(** * Medical-Insurance-Data-Insights: a shallow embedding of [finaldraft.py]

    The script is a load / coerce / save / analyse pipeline over a pandas
    DataFrame, followed by a polling loop of the [schedule] package.  This
    file embeds the script function by function, together with the part of
    pandas and of [schedule] that the script calls, and proves the properties
    of the specification about it.

    Layout:
    - [Frame]     the DataFrame data model and the pandas kernels whose
                  results the specification describes ([unique],
                  [value_counts]);
    - [Host]      what the script takes from its host: the numeric kernels of
                  numpy, the CSV reader and writer, the plotting backend; and
                  [astype], [mean] and [groupby.mean] over them;
    - [Script]    the functions of [finaldraft.py], in a state-and-exception
                  monad over the process state;
    - [Schedule]  the job of [schedule.every().day.at(..).do(..)],
                  [run_pending] and [main];
    - [Demo]      a small host and the tables of the examples;
    - [FrameFacts], [ScriptFacts], [ScheduleFacts] and the properties of the
      specification. *)

From Stdlib Require Import ZArith Ascii String List SpecFloat.
From stdpp Require Import base option list sorting gmap strings numbers.

Local Open Scope string_scope.
Local Open Scope Z_scope.
Local Open Scope list_scope.

(* ===================================================================== *)
(** * DataFrame data model *)
(* ===================================================================== *)

Module Frame.

(** A Python scalar as it comes out of a pandas column.  A float64 is an
    IEEE-754 binary64 value ([spec_float]); a missing entry of any column is
    the float NaN, as in pandas. *)
Inductive scalar : Type :=
  | SInt (z : Z)
  | SFloat (f : spec_float)
  | SBool (b : bool)
  | SStr (s : string).

Definition NaN : scalar := SFloat S754_nan.

(** A column carries one dtype.  [ObjCol] is the "object" column that
    [read_csv] builds for text: strings, with [None] for a missing entry. *)
Inductive column : Type :=
  | IntCol (l : list Z)
  | FloatCol (l : list spec_float)
  | BoolCol (l : list bool)
  | ObjCol (l : list (option string)).

Definition obj_scalar (o : option string) : scalar :=
  match o with Some s => SStr s | None => NaN end.

(** The values of a column, in row order. *)
Definition cells (c : column) : list scalar :=
  match c with
  | IntCol l => SInt <$> l
  | FloatCol l => SFloat <$> l
  | BoolCol l => SBool <$> l
  | ObjCol l => obj_scalar <$> l
  end.

(** A table is an ordered sequence of named columns. *)
Definition table : Type := list (string * column).

Fixpoint get_col (name : string) (df : table) : option column :=
  match df with
  | [] => None
  | (n, c) :: df' => if String.eqb n name then Some c else get_col name df'
  end.

(** [df[name] = c]: an existing column is replaced where it stands, a new one
    is appended. *)
Fixpoint set_col (name : string) (c : column) (df : table) : table :=
  match df with
  | [] => [(name, c)]
  | (n, c0) :: df' =>
      if String.eqb n name then (n, c) :: df' else (n, c0) :: set_col name c df'
  end.

(** ** Keys of the pandas hash tables

    [unique] and [value_counts] put the values in a hash table.  Two float
    keys are the same key when they are equal as floats or both NaN; the other
    dtypes compare by value. *)
Definition is_nan (f : spec_float) : bool :=
  match f with S754_nan => true | _ => false end.

Definition float_key_eqb (a b : spec_float) : bool :=
  (is_nan a && is_nan b) || SFeqb a b.

Definition same_key (a b : scalar) : bool :=
  match a, b with
  | SInt x, SInt y => Z.eqb x y
  | SFloat x, SFloat y => float_key_eqb x y
  | SBool x, SBool y => Bool.eqb x y
  | SStr x, SStr y => String.eqb x y
  | _, _ => false
  end.

Definition isna (v : scalar) : bool :=
  match v with SFloat f => is_nan f | _ => false end.

Definition notna (v : scalar) : bool := negb (isna v).

(** ** [Series.unique]

    One pass over the values; [seen] is the content of the hash table.  A
    value whose key is in the table is skipped, another one is entered in the
    table and appended to the result. *)
Fixpoint unique_from (seen l : list scalar) : list scalar :=
  match l with
  | [] => []
  | x :: l' =>
      if existsb (same_key x) seen then unique_from seen l'
      else x :: unique_from (seen ++ [x]) l'
  end.

Definition unique (l : list scalar) : list scalar := unique_from [] l.

(** ** [Series.value_counts]

    [value_counts(sort=True, ascending=False, dropna=True)], the defaults:
    missing entries are dropped, the remaining values are counted in a hash
    table that keeps its keys in the order of first appearance, and the
    counts are sorted in descending order by a sort that keeps entries of
    equal count in the order it finds them. *)
Fixpoint bump (x : scalar) (acc : list (scalar * nat)) : list (scalar * nat) :=
  match acc with
  | [] => [(x, 1%nat)]
  | (k, n) :: acc' =>
      if same_key x k then (k, S n) :: acc' else (k, n) :: bump x acc'
  end.

Definition tally_from (acc : list (scalar * nat)) (l : list scalar)
  : list (scalar * nat) :=
  fold_left (fun a x => bump x a) l acc.

Fixpoint insert_desc (e : scalar * nat) (out : list (scalar * nat))
  : list (scalar * nat) :=
  match out with
  | [] => [e]
  | e' :: out' =>
      if (e.2 <? e'.2)%nat then e' :: insert_desc e out' else e :: out
  end.

Definition sort_values_desc (l : list (scalar * nat)) : list (scalar * nat) :=
  foldr insert_desc [] l.

Definition value_counts (l : list scalar) : list (scalar * nat) :=
  sort_values_desc (tally_from [] (List.filter notna l)).

(** Position of the first row of [l] that holds the key [k]. *)
Fixpoint first_pos (k : scalar) (l : list scalar) : option nat :=
  match l with
  | [] => None
  | y :: l' => if same_key k y then Some 0%nat else S <$> first_pos k l'
  end.

(** Number of rows of [l] that hold the key [k]. *)
Definition count_key (k : scalar) (l : list scalar) : nat :=
  length (List.filter (same_key k) l).

(** The key of a value: the two zeros are one key. *)
Definition float_key (f : spec_float) : spec_float :=
  match f with S754_zero _ => S754_zero false | _ => f end.

Definition key (v : scalar) : scalar :=
  match v with SFloat f => SFloat (float_key f) | _ => v end.

(** [x] is met in the column before [y]: the first row holding the key of
    [x] comes before the first row holding the key of [y]. *)
Definition met_before (col : list scalar) (x y : scalar) : Prop :=
  ∃ p q, first_pos x col = Some p ∧ first_pos y col = Some q ∧ (p < q)%nat.

(** Each value of [out] is the first row of [l] that holds its key. *)
Definition first_rows (l out : list scalar) : Prop :=
  ∀ x, x ∈ out → ∃ n, first_pos x l = Some n ∧ l !! n = Some x.

(** The count recorded for the key [k] in a table of counts. *)
Definition count_of (k : scalar) (acc : list (scalar * nat)) : nat :=
  sum_list ((List.filter (fun e => same_key k e.1) acc).*2).

(** The order of the entries of [value_counts]: the larger count first, and
    of two equal counts the key met first in the column. *)
Definition freq_then_first (col : list scalar) (e1 e2 : scalar * nat) : Prop :=
  (e2.2 < e1.2)%nat ∨ (e1.2 = e2.2 ∧ met_before col e1.1 e2.1).

End Frame.

(* ===================================================================== *)
(** * The host: numpy kernels, CSV files, plotting backend *)
(* ===================================================================== *)

Module Host.
Import Frame.

Inductive dtype : Type := Float64 | Int64.

(** The exceptions of the script.  [TypeConversionError] is the [ValueError]
    that [astype] raises on the value [v]. *)
Inductive exn : Type :=
  | KeyError (key : string)
  | TypeConversionError (target : dtype) (v : scalar)
  | TypeError (what : string)
  | IOError (what : string)
  | RenderError (what : string).

Inductive result (A : Type) : Type :=
  | Ok (a : A)
  | Raise (e : exn).
Arguments Ok {A} a.
Arguments Raise {A} e.

(** The numeric kernels.  The script never looks inside them: which text is
    a number, how a float is cast, in which order a mean is summed and how a
    float is rounded are the host's business. *)
Class Numerics : Type := {
  (** [float(s)] *)
  float_of_string : string -> option spec_float;
  (** [int(s)], an int64 *)
  int_of_string : string -> option Z;
  (** int64 to float64 *)
  float_of_int : Z -> spec_float;
  (** the C cast of a finite float64 to int64 *)
  int_of_float : spec_float -> Z;
  (** [Series.mean] of an int64, a float64 (NaN skipped) and a bool column *)
  mean_int : list Z -> spec_float;
  mean_float : list spec_float -> spec_float;
  mean_bool : list bool -> spec_float;
  (** [round(x, ndigits)] *)
  round_float : spec_float -> Z -> spec_float;
  (** the message of the [TypeError] that [Series.mean] raises on a text
      column; it depends on the pandas version and on the text *)
  mean_text_message : list (option string) -> string
}.

(** The files.  [to_csv] takes the [index] flag of [DataFrame.to_csv]; a
    write changes the files and may fail, and a write that fails may have
    created, truncated or partly written its file before. *)
Class Storage : Type := {
  fs : Type;
  read_csv : string -> fs -> result table;
  to_csv : table -> string -> bool -> fs -> fs * option exn
}.

(** The calls the script makes to matplotlib and seaborn. *)
Inductive plot_call : Type :=
  | Figure (width height : Z)
  | Barplot (x : list scalar) (y : list spec_float) (palette : string)
  | Xlabel (s : string)
  | Ylabel (s : string)
  | Title (s : string)
  | Xticks (rotation : Z)
  | Show.

(** The plotting backend: a call changes the display and may fail. *)
Class Backend : Type := {
  display : Type;
  plot : plot_call -> display -> display * option exn
}.

Section Kernels.
Context `{Numerics}.

(** ** [Series.astype] *)

Definition bool_int (b : bool) : Z := if b then 1 else 0.

Definition to_float (v : scalar) : option spec_float :=
  match v with
  | SInt z => Some (float_of_int z)
  | SFloat f => Some f
  | SBool b => Some (float_of_int (bool_int b))
  | SStr s => float_of_string s
  end.

Definition is_finite (f : spec_float) : bool :=
  match f with
  | S754_zero _ | S754_finite _ _ _ => true
  | S754_infinity _ | S754_nan => false
  end.

Definition to_int (v : scalar) : option Z :=
  match v with
  | SInt z => Some z
  | SFloat f => if is_finite f then Some (int_of_float f) else None
  | SBool b => Some (bool_int b)
  | SStr s => int_of_string s
  end.

(** Converts every value or raises on the first one that does not convert:
    no column comes out of a failed conversion. *)
Fixpoint convert {A : Type} (f : scalar -> option A) (target : dtype)
    (l : list scalar) : result (list A) :=
  match l with
  | [] => Ok []
  | v :: l' =>
      match f v with
      | None => Raise (TypeConversionError target v)
      | Some a =>
          match convert f target l' with
          | Ok r => Ok (a :: r)
          | Raise e => Raise e
          end
      end
  end.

···

→ To do
Search the data for the string "notna" and copy every line where it appears.

→ Finished task
Definition notna (v : scalar) : bool := negb (isna v).
  sort_values_desc (tally_from [] (List.filter notna l)).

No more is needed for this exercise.